Konten ini merupakan kerja sama dengan Kompasiana, setiap artikel menjadi tanggung jawab penulis dan tidak mewakili pandangan redaksi Kompas.com
Di tengah hiruk pikuk dan gonjang-ganjing era digital, ironisnya, masih ada 57 juta jiwa di Indonesia yang tidak kebagian akses internet. Survei APJII 2024 mengungkap kenyataan pahit ini.
Di saat kita sibuk dengan streaming video, bermain PUBG, Fortnite Battle Royale, Mobile Legends, seru-seruan di Free Fire, hingga sesekali berkelakar bahkan menghujat orang di media sosial, jutaan saudara kita masih terkungkung dalam keterbatasan informasi.
Setidaknya ada 12.548 desa dan kelurahan belum mendapatkan layanan internet alias blank spot, menurut keterangan Menteri Komunikasi dan Informatika (Menkominfo) Johnny Gerard Plate.
Bahkan Dewan Teknologi Informasi dan Komunikasi (TIK) Nasional mencatat ada setidaknya 25.000 desa yang masih menjadi blank spot tanpa sinyal telekomunikasi. Akses internet bagaikan mimpi bagi mereka.
Alih-alih mewujudkan kecepatan internet tetap (fixed broadband) paling lambat 100 Mbps yang berbiaya tinggi, bukankah lebih bijak menjembatani kesenjangan digital yang menganga ini?
Wacana mewajibkan peningkatan kecepatan internet memang menarik, tapi perlu dikaji lebih dalam. Di tengah kesenjangan digital yang mendelongop, fokus utama saat ini seharusnya membangun akses internet yang merata bagi seluruh rakyat Indonesia.
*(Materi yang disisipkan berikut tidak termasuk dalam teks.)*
(* ===== verification/Netcfg.v ===== *)
(** * internal/netcfg: host network configuration, common parts

    Commands are argument vectors.  [run] executes one on the host: the host's state and what a command
    does to it are outside the repository, so [run] is a parameter of every operation, and the files
    [NetLinux], [NetDarwin] and [NetWindows] state what their theorems rely on as a class with laws. *)
From S2P Require Import Prelude Strs Netip.
From Stdlib Require Import Strings.Ascii.

Open Scope Z_scope.

(** [net.ParseCIDR]: an IPv4 address with its prefix length, or what the library says of an IPv6 one
    (the texts of the address, the network, the mask and the network's address). *)
Inductive cidr := Cidr4 (ip bits : Z) | Cidr6 (local network mask base : string).

Definition mask_bits (s : string) : option Z :=
  if decide (s = "") then None
  else if string_forall is_digit s then let n := digits_val 0 s in if n <=? 32 then Some n else None else None.

Definition ParseCIDR (parse6 : string → option cidr) (s : string) : option cidr :=
  match cut_on "/"%char s with
  | Some (a, m) =>
      match parseIPv4 a, mask_bits m with
      | Some (Addr4 z), Some n => Some (Cidr4 z n)
      | Some _, _ => None
      | None, _ => parse6 s
      end
  | None => None
  end.

Definition network4 (ip bits : Z) : Z := Z.shiftl (Z.shiftr ip (32 - bits)) (32 - bits).

(** [gateway] and [winGateway]: the last byte of the network's address, incremented. *)
Definition gateway4 (ip bits : Z) : Z :=
  let n := network4 ip bits in n - n mod 256 + u8 (n mod 256 + 1).

Definition local_text (c : cidr) : string := match c with Cidr4 ip _ => String4 ip | Cidr6 l _ _ _ => l end.
Definition network_text (c : cidr) : string :=
  match c with Cidr4 ip n => String4 (network4 ip n) +:+ "/" +:+ itoa n | Cidr6 _ n _ _ => n end.
Definition mask_text (c : cidr) : string :=
  match c with Cidr4 _ n => String4 (2 ^ 32 - 2 ^ (32 - n)) | Cidr6 _ _ m _ => m end.
Definition gateway (c : cidr) : string :=
  match c with Cidr4 ip n => String4 (gateway4 ip n) | Cidr6 _ _ _ b => b end.

(** The gateway of a network that leaves room for two addresses is its first host. *)
Lemma gateway4_first_host ip bits : 0 ≤ ip → 0 ≤ bits < 32 → gateway4 ip bits = network4 ip bits + 1.
Proof.
  intros Hip Hb. unfold gateway4, network4, u8. rewrite Z.shiftl_mul_pow2, Z.shiftr_div_pow2 by lia.
  set (q := ip / 2 ^ (32 - bits)). assert (∃ k, q * 2 ^ (32 - bits) = 2 * k) as [k ->].
  { exists (q * 2 ^ (31 - bits)). replace (32 - bits) with (Z.succ (31 - bits)) by lia. rewrite Z.pow_succ_r by lia. lia. }
  change (2 ^ 8) with 256. Z.div_mod_to_equations. lia.
Qed.

Section commands.
Context {H : Type} (run : list string → H → option string * H).

Fixpoint runAll (cmds : list (list string)) (h : H) : option string * H :=
  match cmds with
  | [] => (None, h)
  | c :: cmds => match run c h with (Some e, h) => (Some e, h) | (None, h) => runAll cmds h end
  end.

(** Best effort: errors are ignored. *)
Definition runEach (cmds : list (list string)) (h : H) : H := foldl (λ h c, snd (run c h)) h cmds.

(** A chain of commands each of which must succeed. *)
Lemma runAll_app cs1 cs2 h :
  runAll (cs1 ++ cs2) h = match runAll cs1 h with (None, h) => runAll cs2 h | (Some e, h) => (Some e, h) end.
Proof.
  revert h. induction cs1 as [|c cs1 IH]; intros h; simpl; [done|]. destruct (run c h) as [[e|] h']; [done|apply IH].
Qed.
End commands.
Bukan berarti peningkatan kecepatan internet tidak penting. Namun, jika infrastruktur internet saja belum merata, memaksakan kecepatan tinggi hanya akan memperparah kesenjangan.
Membangun infrastruktur internet di desa-desa terpencil adalah langkah krusial untuk membuka gerbang informasi dan peluang bagi mereka. Kecepatan 20 Mbps yang menjangkau semua wilayah jauh lebih bermanfaat daripada 100 Mbps yang berbiaya tinggi dan hanya dinikmati segelintir orang.
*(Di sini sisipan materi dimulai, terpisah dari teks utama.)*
(* ===== verification/NetOther.v ===== *)
(** * internal/netcfg/netcfg_other.go: systems without a data plane

    Every operation fails with an error that names it and the system; the cleanup does nothing. *)
From S2P Require Import Prelude.

Open Scope string_scope.

Section other.
Context {H : Type} (goos : string).

Definition unsupported (op : string) : string :=
  "netcfg." +:+ op +:+ ": unsupported on " +:+ goos +:+ " (Phase 0 requires Linux)".

Definition AddrUp (ifName cidr : string) (mtu : Z) (h : H) : option string * H := (Some (unsupported "AddrUp"), h).
Definition AddHostRoute (brokerIP viaGateway devName : string) (h : H) : option string * H := (Some (unsupported "AddHostRoute"), h).
Definition SetDefaultRoute (ifName : string) (h : H) : option string * H := (Some (unsupported "SetDefaultRoute"), h).
Definition EnableForwarding (h : H) : option string * H := (Some (unsupported "EnableForwarding"), h).
Definition Masquerade (srcCIDR uplinkIface : string) (h : H) : option string * H := (Some (unsupported "Masquerade"), h).
Definition Isolate (vpnCIDR : string) (h : H) : option string * H := (Some (unsupported "Isolate"), h).
Definition Cleanup (ifName brokerIP gw gwDev : string) (full : bool) (h : H) : H := h.

End other.
(** [handleExit] up to its read loop: the new exit object, unless the node token is wrong. *)
Definition registerExit (now : Time) (c : conn) (msg : Control) (b : broker)
  : option positive * broker * list out :=
  if negb (bool_decide (c_Token msg = nodeSecret b)) then (None, b, [OCtrl c (error_msg "bad node token")])
  else
    let cap := if c_Capacity msg =? 0 then 100 else c_Capacity msg in
    let ex := mkExitNode (c_NodeID msg) (c_Name msg) (c_Region msg) c cap now (c_OS msg) 0 f64_zero f64_zero f64_zero in
    let l := fresh (dom (exit_heap b)) in
    let b := b <| exit_heap ::= <[l := ex]> |> <| exits ::= <[ex_nodeID ex := l]> |> in
    let b := b <| qos ::= NodeUp now (ex_nodeID ex) (ex_region ex) now |> in
    (Some l, b, [OCtrl c (control MsgRegisterOK); OPublish (node_event EvNodeConnected now (deviceView now b ex))]).

Definition report_of (m : Control) : report :=
  mkReport (c_BytesUp m) (c_BytesDown m) (c_ThroughputBps m) (c_Drops m) (c_RTTms m) (c_Direct m) (c_Host m)
    (c_TunName m) (c_OS m) (c_CPUPct m) (c_MemPct m) (c_DiskPct m).

Definition ingestReport (now : Time) (m : Control) (b : broker) : broker :=
  b <| qos ::= Report now (sidName (c_SessionID m)) (report_of m) |>.

Definition pong (m : Control) : Control :=
  (control MsgPong) <| c_SessionID := c_SessionID m |> <| c_TS := c_TS m |>.

(** The session a session id stands for. *)
Definition live_session (b : broker) (sid : Z) : option session := sessions b !! sid ≫= λ l, session_heap b !! l.

(** One message in the read loop of [handleExit], for the exit object [l]. *)
Definition exitMessage (now : Time) (l : positive) (m : Control) (b : broker) : broker * list out :=
  match exit_heap b !! l with
  | None => (b, [])
  | Some ex =>
      match c_Type m with
      | MsgSignal =>
          (b, match live_session b (c_SessionID m) ≫= s_clientCW with Some c => [OCtrl c m] | None => [] end)
      | MsgReport => (ingestReport now m b, [])
      | MsgPing => (b, [OCtrl (ex_conn ex) (pong m)])
      | MsgNodeStatus =>
          let ex := setSysStat (c_CPUPct m) (c_MemPct m) (c_DiskPct m) ex in
          let b := b <| exit_heap ::= <[l := ex]> |> in
          (b, [OPublish (node_event EvNodeUpdated now (deviceView now b ex))])
      | _ => (b, [])
      end
  end.

(** The sessions [failExit] disconnects. *)
Definition affected (nodeID : string) (b : broker) : list session :=
  filter (λ s, s_nodeID s = nodeID) (omap (λ kl, session_heap b !! kl.2) (map_to_list (sessions b))).

Definition failExit (ex : exitNode) (b : broker) : list out :=
  affected (ex_nodeID ex) b ≫= λ s : session,
    (match s_clientCW s with
     | Some c => [OCtrl c (error_msg ("exit node " +:+ ex_nodeID ex +:+ " disconnected; please reconnect"))]
     | None => []
     end) ++
    (match s_clientConn s with Some c => [OClose c 0 "exit node disconnected"] | None => [] end).

(** [handleExit] after its read loop ended. *)
Definition exitGone (now : Time) (l : positive) (b : broker) : broker * list out :=
  match exit_heap b !! l with
  | None => (b, [])
  | Some ex =>
      let b := b <| exits ::= delete (ex_nodeID ex) |> <| qos ::= NodeDown now (ex_nodeID ex) |> in
      (b, OPublish (AdminAPI.mkEvent EvNodeDisconnected now None None (ex_nodeID ex) None) :: failExit ex b)
  end.

(** ** Clients *)

Definition authenticate (msg : Control) (b : broker) : result string User :=
  match oidcVerifier with
  | Some verify =>
      match verify (c_Token msg) with
      | Err e => Err ("oidc: " +:+ e)
      | Ok identity =>
          match reg_authorize identity (c_RequestedRegion msg) (users b) with
          | Ok u => Ok u
          | Err e => Err (error_string e)
          end
      end
  | None =>
      match reg_authenticate (c_Token msg) (c_RequestedRegion msg) (users b) with
      | Ok u => Ok u
      | Err e => Err (error_string e)
      end
  end.

Definition exitInfo (e : exitNode) : ExitInfo :=
  mkExitInfo (ex_nodeID e) (ex_name e) (ex_region e) (ex_osInfo e) (ex_active e) (ex_capacity e).

(** The registered exits, in iteration order. *)
Definition exit_list (b : broker) : list exitNode := omap (λ kl, exit_heap b !! kl.2) (map_to_list (exits b)).

Definition exitList (region : string) (b : broker) : list ExitInfo :=
  exitInfo <$> filter (λ e, ex_region e = region) (exit_list b).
Pemberdayaan dan literasi digital juga penting untuk memastikan internet digunakan secara optimal. Tapi tanpa akses internet, upaya ini bagaikan menabur benih di tanah tandus.
Pada Oktober 2023 lalu, saya berkesempatan mengunjungi Pulau Runduma, sebuah pulau terluar di Kabupaten Wakatobi.
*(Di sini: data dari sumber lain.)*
(* ===== verification/BrokerProps.v ===== *)
(** * What the broker guarantees, and where it falls short

    Theorems about the interleaved system of [BrokerSys] and about single blocks of [Broker]:
    addresses, load accounting, expiry, exit selection, resumption; and three behaviours
    that contradict what the code means to do. *)
From S2P Require Import Prelude Float64 Strs GoTime Netip Proto IPPool LB AdminAPI UserStore QoS TurnCred Broker BrokerSys.

Open Scope Z_scope.

Section props.
Context {S P U : Type} `{HistoryStore S} `{AddressPool P} `{UserRegistry U}.
Context (oidcVerifier : option (string → result string string)).
Context (remoteAddr : positive → string) (intn : nat → nat).
Notation broker := (broker (S := S) (P := P) (U := U)).
Notation bstep := (bstep (S := S) (P := P) (U := U) oidcVerifier remoteAddr intn).

(** ** Addresses and accounting *)

(** C1. No two clients ever have the same VPN address: in every reachable state of the broker, under
    any interleaving of its handlers and timers, distinct sessions that are live or parked have
    distinct ids and distinct addresses, and the pool holds each of these addresses as used - so it
    does not hand it out again. *)
Theorem addresses_never_shared st pool u secret c l1 l2 s1 s2 :
  rtc bstep (initial st pool u secret) c → holds (br c) l1 s1 → holds (br c) l2 s2 → l1 ≠ l2 →
  s_id s1 ≠ s_id s2 ∧ s_clientAddr s1 ≠ s_clientAddr s2 ∧
  s_clientAddr s1 ∈ pool_used (ipPool (br c)) ∧
  (∀ a pool', pool_allocate (ipPool (br c)) = Some (a, pool') → a ≠ s_clientAddr s1).
Proof.
  intros Hst H1' H2' Hne. destruct (bsteps_inv oidcVerifier remoteAddr intn _ _ _ _ _ Hst) as (B & _ & _).
  assert (s_clientAddr s1 ∈ pool_used (ipPool (br c))) as Hu by (by apply (bi_used _ B l1)).
  split_and!; try done.
  - intros E. apply Hne. by eapply (bi_ids _ B); [apply H1'|apply H2'|].
  - intros E. apply Hne. by eapply (bi_addr _ B).
  - intros a pool' Ha ->. by apply pool_allocate_used in Ha as [? _].
Qed.

(** C6. The load of an exit is exact: in every reachable state, under any interleaving, every live session
    has exactly one handler, and the active count of every exit object is the number of these handlers
    on it, less those that have entered their session in the table and are about to count it. *)
Theorem active_is_attached st pool u secret c :
  rtc bstep (initial st pool u secret) c →
  (∀ le ex, exit_heap (br c) !! le = Some ex →
     ex_active ex = Z.of_nat (length (filter (λ a, at_exit a = le) (attached c))) -
                    Z.of_nat (length (filter (λ a, at_exit a = le ∧ counted a = false) (attached c)))) ∧
  NoDup (at_session <$> attached c) ∧
  (∀ ls, ls ∈ at_session <$> attached c ↔ ∃ sid, sessions (br c) !! sid = Some ls).
Proof.
  intros Hst. destruct (bsteps_inv oidcVerifier remoteAddr intn _ _ _ _ _ Hst) as (B & A & _).
  split_and!; [intros le ex He; rewrite <- on_exit_split; by apply (ai_active _ A)|apply (ai_nodup _ A)|].
  intros ls. split.
  - intros (a & -> & Hin)%list_elem_of_fmap. destruct (ai_live _ A _ Hin) as (s & _ & Hl). eauto.
  - intros [sid Hl]. by eapply (ai_all _ A).
Qed.

(** C13. The tables of the broker stay well-formed: in every reachable state each entry of the live and
    of the parked table leads to a session object that carries that entry's key and whose suspended
    flag says which of the tables it is in, no object is in both or in one of them twice, and all ids
    are at most the counter. *)
Theorem tables_well_formed st pool u secret c :
  rtc bstep (initial st pool u secret) c →
  (∀ sid l, sessions (br c) !! sid = Some l →
     ∃ s, session_heap (br c) !! l = Some s ∧ s_id s = sid ∧ s_suspended s = false ∧ sid ≤ nextSession (br c)) ∧
  (∀ k l, parked (br c) !! k = Some l →
     ∃ s, session_heap (br c) !! l = Some s ∧ s_resumeKey s = k ∧ s_suspended s = true ∧ s_id s ≤ nextSession (br c)) ∧
  (∀ sid k l, sessions (br c) !! sid = Some l → parked (br c) !! k ≠ Some l) ∧
  (∀ sid1 sid2 l, sessions (br c) !! sid1 = Some l → sessions (br c) !! sid2 = Some l → sid1 = sid2) ∧
  (∀ k1 k2 l, parked (br c) !! k1 = Some l → parked (br c) !! k2 = Some l → k1 = k2).
Proof.
  intros Hst. destruct (bsteps_inv oidcVerifier remoteAddr intn _ _ _ _ _ Hst) as (B & _ & _).
  pose proof (bi_live _ B) as HL. pose proof (bi_park _ B) as HP. destruct (bi_next _ B) as [_ Hn].
  split_and!.
  - intros sid l Hl. destruct (HL _ _ Hl) as (s & Hs & <- & Hf). exists s. eauto.
  - intros k l Hl. destruct (HP _ _ Hl) as (s & Hs & <- & Hf). exists s. eauto.
  - intros sid k l (s & Hs & _ & Hf)%HL (s' & Hs' & _ & Hf')%HP. congruence.
  - intros sid1 sid2 l (s & Hs & <- & _)%HL (s' & Hs' & <- & _)%HL. congruence.
  - intros k1 k2 l (s & Hs & <- & _)%HP (s' & Hs' & <- & _)%HP. congruence.
Qed.

(** C7. A parked session does not stay forever: in every reachable state each parked session has a
    timer of its own, pending or fired; and when the [expirePark] of that timer runs, the session is
    no longer parked and its address is free again. *)
Theorem parked_sessions_expire st pool u secret c k l s now :
  rtc bstep (initial st pool u secret) c → parked (br c) !! k = Some l → session_heap (br c) !! l = Some s →
  (∃ t, t ∈ armed (br c) ++ fired (br c) ∧ t_key t = k ∧ t_sid t = s_id s) ∧
  let b' := fst (expirePark now k (s_id s) (br c)) in
  parked b' !! k = None ∧ s_clientAddr s ∉ pool_used (ipPool b').
Proof.
  intros Hst Hl Hs. destruct (bsteps_inv oidcVerifier remoteAddr intn _ _ _ _ _ Hst) as (B & _ & _).
  split; [by eapply (bi_timer _ B)|].
  destruct (bi_park _ B _ _ Hl) as (s' & Hs' & _ & Hsus). rewrite Hs in Hs'. injection Hs' as <-.
  unfold expirePark. rewrite Hl. simpl. rewrite Hs. simpl. rewrite Z.eqb_refl, Hsus. simpl.
  rewrite lookup_delete_eq, pool_release_used. set_solver.
Qed.

(** ** Selection *)

(** Registered exits are found under their own id. *)
Definition exits_ok (b : broker) : Prop :=
  ∀ id l, exits b !! id = Some l → ∃ ex, exit_heap b !! l = Some ex ∧ ex_nodeID ex = id.

(** C9. A client only gets an exit its user may use: if the broker selects an exit for a request,
    the user is enabled and permitted in the requested region, and the exit serves that region and
    had room when it was selected (a capacity of zero or below is no limit). *)
Theorem selected_exit_fits now c msg user le (b b' : broker) :
  (∀ n, 0 < n → intn n < n)%nat → 0 ≤ rr b → exits_ok b →
  authenticate oidcVerifier msg b = Ok user → selectExit intn now c msg user b = (Selected le, b') →
  permits user (c_RequestedRegion msg) ∧
  ∃ ex, exit_heap b !! le = Some ex ∧ exits b !! ex_nodeID ex = Some le ∧
        ex_region ex = c_RequestedRegion msg ∧ (ex_capacity ex ≤ 0 ∨ ex_active ex < ex_capacity ex).
Proof.
  intros Hintn Hrr Hex Hauth Hsel. split.
  { unfold authenticate in Hauth. destruct oidcVerifier as [verify|].
    - destruct (verify _); [|done]. destruct (reg_authorize _ _ _) eqn:E; [|done].
      injection Hauth as <-. by eapply reg_authorize_permits.
    - destruct (reg_authenticate _ _ _) eqn:E; [|done]. injection Hauth as <-. by eapply reg_authenticate_permits. }
  unfold selectExit in Hsel. destruct (c_ListExits msg); [done|].
  destruct (if decide _ then _ else _) as [[[]]|]; [done|].
  destruct (chooseExit intn msg b) as [[l|e] b1] eqn:E; [|done]. injection Hsel as -> _.
  unfold chooseExit in E. case_decide as Hreq.
  - assert (∀ x, Some (rr b) = Some x → 0 ≤ x) as Hc by (by intros x [= <-]).
    pose proof (Pick_spec (lbStrategy b) (c_RequestedRegion msg) (lb_node <$> exit_list b) (Some (rr b)) intn Hintn Hc) as Hp.
    destruct (Pick _ _ _ _ _) as [[id|] r']; simpl in *; [|done].
    destruct (exits b !! id) as [l'|] eqn:El; [|done]. injection E as -> _.
    destruct (Hex _ _ El) as (ex & He & Hid). destruct Hp as (n & Hn & Hnid & Hreg & Hcap).
    apply list_elem_of_fmap in Hn as (ex0 & -> & Hin). unfold exit_list in Hin.
    apply list_elem_of_omap in Hin as ([k l0] & Hkl%elem_of_map_to_list & Hl0). simpl in *.
    destruct (Hex _ _ Hkl) as (ex1 & He1 & Hk). assert (ex1 = ex0) as -> by congruence.
    assert (l0 = le) as -> by congruence. exists ex0. split_and!; try done. congruence.
  - destruct (exits b !! c_RequestedExit msg) as [l'|] eqn:El; [|done]. simpl in E.
    destruct (exit_heap b !! l') as [ex|] eqn:Eh; [|done]. simpl in E.
    destruct (_ && _) eqn:Ec; [|done]. injection E as -> _. destruct (Hex _ _ El) as (ex' & He & Hid).
    apply andb_true_iff in Ec as [Hr%bool_decide_eq_true Hcap]. exists ex. split_and!; try done; [congruence|].
    apply orb_true_iff in Hcap as [?%Z.eqb_eq|?%Z.ltb_lt]; lia.
Qed.

(** ** Resumption *)

(** C8. A dropped client finds its session again: if a session with a resume key was suspended by a
    drop, and the same user presents the key within the resume window while an exit with that node id
    is registered, then the same session - its id, its address, its exit's node id - is live again,
    bound to the new connection and to that exit's current connection. *)
Theorem resume_restores now1 now2 ls le le' ex s c user (b : broker) :
  let b1 := fst (suspendSession now1 ls le false b) in
  session_heap b !! ls = Some s → sessions b !! s_id s = Some ls → s_resumeKey s ≠ "" → 0 < resumeTTL b →
  Sub now2 now1 < resumeTTL b → s_username s = user →
  exits b !! s_nodeID s = Some le' → exit_heap b1 !! le' = Some ex →
  ∃ b2 s', tryResume now2 (s_resumeKey s) user c b1 = Some (ls, le', b2) ∧
    sessions b2 !! s_id s = Some ls ∧ session_heap b2 !! ls = Some s' ∧
    s_id s' = s_id s ∧ s_clientAddr s' = s_clientAddr s ∧ s_nodeID s' = s_nodeID s ∧
    s_startedAt s' = s_startedAt s ∧ s_suspended s' = false ∧
    s_clientConn s' = Some c ∧ s_exitConn s' = Some (ex_conn ex) ∧ ipPool b2 = ipPool b.
Proof.
  intros b1 Hs Hl Hk Httl Hsub Hu He Heh. unfold b1, suspendSession in *. rewrite Hs, Hl in *. cbv zeta in *.
  rewrite (bool_decide_eq_false_2 _ Hk) in *. change (resumeTTL (drop_active le _)) with (resumeTTL b) in *.
  rewrite (proj2 (Z.ltb_lt _ _) Httl) in *. simpl negb in *. simpl andb in *. cbv iota in *. simpl fst in *.
  unfold tryResume. simpl. rewrite lookup_insert_eq, lookup_insert_eq. simpl.
  rewrite (bool_decide_eq_true_2 _ Hu). simpl.
  rewrite (proj2 (Z.leb_gt _ _) Hsub). simpl. rewrite He. simpl in Heh. rewrite Heh.
  eexists _, _. split; [done|]. simpl. rewrite !lookup_insert_eq. done.
Qed.

(** ** Behaviours that contradict the code's intent *)

(** A stale exit handler unregisters its successor: after an exit re-registers under the same
    node id on a new connection, the end of the old connection removes the new registration, and
    every session on that node id is told to disconnect. *)
Theorem stale_exit_unregisters now1 now2 now3 c1 c2 m1 m2 (b b1 b2 : broker) l1 l2 o1 o2 :
  c_NodeID m1 = c_NodeID m2 →
  registerExit remoteAddr now1 c1 m1 b = (Some l1, b1, o1) →
  registerExit remoteAddr now2 c2 m2 b1 = (Some l2, b2, o2) →
  l1 ≠ l2 ∧ exits b2 !! c_NodeID m2 = Some l2 ∧
  exits (fst (exitGone now3 l1 b2)) !! c_NodeID m2 = None ∧
  (∀ s cw, s ∈ affected (c_NodeID m2) b2 → s_clientConn s = Some cw →
     OClose cw 0 "exit node disconnected" ∈ snd (exitGone now3 l1 b2)).
Proof.
  intros Hid. unfold registerExit. destruct (negb _); [done|]. intros [= <- <- _]. cbv zeta.
  destruct (negb _); [done|]. intros [= <- <- _]. simpl.
  set (l1 := fresh (dom (exit_heap b))). set (h1 := <[l1 := _]> (exit_heap b)). set (l2 := fresh (dom h1)).
  assert (l1 ≠ l2) as Hne.
  { intros E. assert (l2 ∉ dom h1) as Hf by apply is_fresh. apply Hf. rewrite <- E. unfold h1. set_solver. }
  split; [done|]. split; [by rewrite lookup_insert_eq|]. unfold exitGone. simpl.
  rewrite lookup_insert_ne by done. unfold h1. rewrite lookup_insert_eq. simpl. rewrite Hid.
  split; [by rewrite lookup_delete_eq|]. intros s cw Hs Hcw. right. unfold failExit.
  apply list_elem_of_bind. exists s. split; [|exact Hs]. rewrite Hcw. apply elem_of_app. right. by left.
Qed.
Pengalaman ini membuka mata saya terhadap realitas pendidikan di pelosok negeri, di mana akses internet dan listrik masih menjadi mimpi.
Guru-guru di Pulau Runduma berjuang tanpa akses informasi dan teknologi yang memadai. Di saat guru-guru di kota dengan mudahnya mencari referensi di internet, guru-guru di Runduma harus berkreasi dengan keterbatasan.
Ironisnya, tekanan dan beban yang mereka alami sama. Kurikulum Merdeka, dengan fokus pada pembelajaran mandiri dan eksplorasi, menjadi tantangan berat di tengah keterbatasan infrastruktur.
Kisah Pulau Runduma bukan hanya tentang pendidikan yang tertinggal, tetapi juga potensi ekonomi yang tersembunyi.
Adalah Dea Saraswati, salah satu tim ekonomi kreatif Village Development Expediton yang diinisiasi oleh Barakati Indonesia ini, melihat potensi wisata yang luar biasa di pulau ini.